The format for this formula is
=QUERY('Staff List'!A2:E12, "SELECT A, B, C, D, E WHERE D >= DATE '1980-1-1' and D <= DATE '1989-12-31'"). This also uses an additional nested DATE function to parse date timestamps correctly, and looks for all birthdays between and equal to January 1, 1980, and December 31, 1989.
As shown above, three employees who were born in 1980, 1986, and 1983 meet these requirements.
You can also use OR to produce similar results. If we use the same data, but switch the dates and use OR, we can exclude all employees who were born in the 1980s.
The format for this formula would be
=QUERY('Staff List'!A2:E12, "SELECT A, B, C, D, E WHERE D >= DATE '1989-12-31' or D <= DATE '1980-1-1'").
Of the original 10 employees, three were born in the 1980s. The example above shows the remaining seven, who were all born before or after the dates we excluded.
Using COUNT with QUERY
Rather than simply searching for and returning data, you can also mix QUERY with other functions, like COUNT, to manipulate data. Let’s say we want to clear a number of all the employees on our list who have and haven’t attended the mandatory training session.

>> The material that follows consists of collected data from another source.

(** Wrapping arithmetic computes the interpolation, which stays within the points of the curve. *)
Lemma curve_value_exact curve pos avg yita : curve_ok curve -> u64 (avg * 10) <> 0 ->
  (let* '(index, xi) := curve_index pos avg yita in curve_point curve index xi) = Ok (interpolate curve (curve_position pos avg yita)) /\
  0 <= interpolate curve (curve_position pos avg yita) < 2 ^ 32.
Proof.
  intros Hc Ha. unfold curve_index, curve_point, curve_position, go_div at 1. rewrite (proj2 (Z.eqb_neq _ _) Ha). cbn [res_bind].
  set (q := u64 (u64 (u64 (PRECISE * yita) * 2) * pos) / u64 (avg * 10)).
  assert (Hq : 0 <= q) by (apply Z.div_pos; [words | assert (0 <= u64 (avg * 10)) by words; lia]).
  change (zlen Xi - 1) with 100. change (zlen Xi - 2) with 99. change (PRECISE / 10) with 100000. rewrite (Xi_at 100) by lia. cbn [res_bind].
  assert (Hx : exists i x, 0 <= i <= 99 /\ i * 100000 <= x <= (i + 1) * 100000 /\ i = Z.min (x / 100000) 99 /\ x = Z.min q 10000000 /\
    (if 99 <? q / 100000 then (99, 100 * 100000) else (q / 100000, q)) = (i, x)).
  { destruct (Z.ltb_spec 99 (q / 100000)) as [H|H]; [exists 99, 10000000 | exists (q / 100000), q]; Z.div_mod_to_equations; repeat split; try lia. }
  destruct Hx as (i & x & Hi & Hix & Ei & Ex & ->). cbn [res_bind]. rewrite <- Ex.
  destruct (curve_at curve i Hc ltac:(lia)) as (y0 & E0 & N0 & B0), (curve_at curve (i + 1) Hc ltac:(lia)) as (y1 & E1 & N1 & B1).
  rewrite E0, E1, (Xi_at i), (Xi_at (i + 1)) by lia. cbn [res_bind]. unfold interpolate. rewrite <- Ei. cbv zeta. rewrite N0, N1.
  assert (Hd : u64 ((i + 1) * 100000 - i * 100000) = 100000) by (rewrite u64_small; [lia | unfold is_u64; lia]). rewrite Hd.
  unfold is_u32 in *. rewrite pow32 in *. set (d := x - i * 100000). assert (Hdd : 0 <= d <= 100000) by lia.
  assert (He : (i + 1) * 100000 - x = 100000 - d) by lia. rewrite He. assert (Hv : 0 <= y1 * d + y0 * (100000 - d) <= 100000 * 4294967295) by nia.
  split; [|split; [apply Z.div_pos; lia | apply Z.div_lt_upper_bound; lia]]. unfold go_div. change (100000 =? 0) with false. cbn iota. do 2 f_equal.
  rewrite <- (u64_small (y1 * d + y0 * (100000 - d))) by (unfold is_u64; lia). 
  match goal with |- u64 ?a = u64 ?b => change (a ≡64 b) end. rewrite !u64_eq64. apply eq64_eq. unfold d. ring.
Qed.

To do this, you can combine QUERY with COUNT like this
=QUERY('Staff List'!A2:E12, "SELECT E, COUNT(E) group by E").
Focusing on column E (“Attended Training”), the QUERY function used COUNT to count the number of times each type of value (a “Yes” or a “No” text string) was found. From our list, six employees have completed the training, and four haven’t.
You can easily change this formula and use it with other types of Google functions, like SUM.